WWDC 2011 (Part 3)
This post took me a long time as I was thinking about the right perspective to approach this new service—iCloud. I consider it one of they most mysterious of the three products announced at the keynote.
All the time was spent demonstrating and explaining what iCloud is and what it can do for end-users from Apple’s perspective, not much was mentioned about developers and the potential applications of the technology available to 3rd party developers.
However, in recent days, some functionality of the APIs offered to developers under the Non-disclosure Agreement (NDA) has been leaked. According to an article from This is My Next, 3 key APIs are offered for 3rd party developers for integration into their applications. The article further postulates that one of them offers the ability for applications to save and restore preference “key-pairs”, and this offers a potential for applications to save state across different devices.
An article on Engadget further elaborates on the concept of the “continuous client”. Imagine a time where you can be messaging, surfing the web and listening to music on your desktop machine, and then decide to continue doing exactly that somewhere else on a laptop.
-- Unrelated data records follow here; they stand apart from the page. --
(** * Glendale fire-risk pipeline: terrain derivatives and risk model

    A shallow embedding of [scripts/derive_terrain.py] and
    [scripts/build_risk_model.py].  Rasters are lists of rows; a cell of a
    floating-point band is an IEEE-754 binary64 datum in canonical form
    ([spec_float] of the Standard Library, whose operations are the
    specification of the hardware ones), a cell of a risk band is a [uint8]
    held in [Z]. *)

From Stdlib Require Import ZArith Bool Lia QArith Qpower Qround Lqa.
From Stdlib Require Import Floats.
From stdpp Require Import base option list.

Set Warnings "-inexact-float".
Local Open Scope Z_scope.

(* ===================================================================== *)
(** * Part I: definitions                                                  *)
(* ===================================================================== *)

(** ** binary64 *)

Abbreviation float := spec_float (only parsing).

Definition prec : Z := 53.
Definition emax : Z := 1024.

Definition fadd : float -> float -> float := SFadd prec emax.
Definition fsub : float -> float -> float := SFsub prec emax.
Definition fmul : float -> float -> float := SFmul prec emax.
Definition fdiv : float -> float -> float := SFdiv prec emax.
Definition fsqrt : float -> float := SFsqrt prec emax.
Definition fneg : float -> float := SFopp.
Definition fabs : float -> float := SFabs.

(** The six comparisons.  Each one is false as soon as an operand is NaN,
    except [!=], which is then true. *)
Definition flt (x y : float) : bool := SFltb x y.
Definition fle (x y : float) : bool := SFleb x y.
Definition fgt (x y : float) : bool :=
  match SFcompare x y with Some Gt => true | _ => false end.
Definition fge (x y : float) : bool :=
  match SFcompare x y with Some (Gt | Eq) => true | _ => false end.
Definition feq (x y : float) : bool := SFeqb x y.
Definition fne (x y : float) : bool := negb (SFeqb x y).

Definition is_nan (x : float) : bool :=
  match x with S754_nan => true | _ => false end.

Definition is_finite (x : float) : bool :=
  match x with S754_zero _ | S754_finite _ _ _ => true | _ => false end.

Definition valid (x : float) : bool := SpecFloat.valid_binary prec emax x.

(** A Python [int] used where a float is expected. *)
Definition of_int (n : Z) : float := binary_normalize prec emax n 0 false.

Definition nan : float := S754_nan.
Definition pinf : float := S754_infinity false.
Definition ninf : float := S754_infinity true.

(** The exact value of a finite datum, [(-1)^s * m * 2^e]. *)
Definition F2Q (x : float) : Q :=
  match x with
  | S754_finite s m e => (inject_Z (cond_Zopp s (Zpos m)) * (2 ^ e))%Q
  | _ => 0%Q
  end.

(** The same value counted in units of the least positive datum of the
    format [(pr, em)]; an integer for every canonical datum. *)
Definition scaled (pr em : Z) (x : float) : Z :=
  match x with
  | S754_finite s m e => cond_Zopp s (Zpos m * 2 ^ (e - SpecFloat.emin pr em))
  | _ => 0
  end.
The “continuous client” allows you to do exactly that by saving and synchronising application state across devices. You could just turn on your laptop and continue exactly where you’d left off on the desktop.
This is actually inline with the vision that Steve Jobs articulated in the closing WWDC keynote of 1997. Looking at the advances of Lion (with autosave and resume), iOS 5 with very tight coupling with iCloud (already with autosave and resume), and finally iCloud being offered for free to all users, it looks like the situation that I’ve mentioned above might be a reality really soon.
Just recently, ChromeBooks, powered by Chrome OS, were released to the public. Google has a slightly different view from Apple regarding the concept of cloud. Google wants applications to be powered from the cloud through the context of the browser, anywhere. Apple wants the cloud to be the enabler of various applications through the context of their hardware. The difference is in the viewport. Native OS chrome versus browser-based chrome.
I believe that native chrome UI will prevail in the long run as the browser rendering engine is still limited. Only a subset of applications can be used with a browser chrome UI without difficulty. Just recall when Apple first launched the original iPhone for sale, users were all up in arms when Steve Jobs mentioned that there will be no 3rd-party native applications available and encouraged developers to write web-applications. Hatred towards browser-based web-applications were very visible. JailBreakers raced to crack the iPhone wide-open, bringing in plenty of unauthorised, but very useful, 3rd party applications.
Given that short history, why would users change their mind and embrace the ChromeOS philosophy? Users want “continuous client” across devices, but not a consistent yet unoptimised viewport of their applications.
To conclude my post, here’s an article by kicking bear on how an innocent Push Notifications Service launched by Apple in 2008 has slowly but surely, morphed silently to what iCloud is when launched.
With the release of iCloud, Apple is declaring war against Google, proper.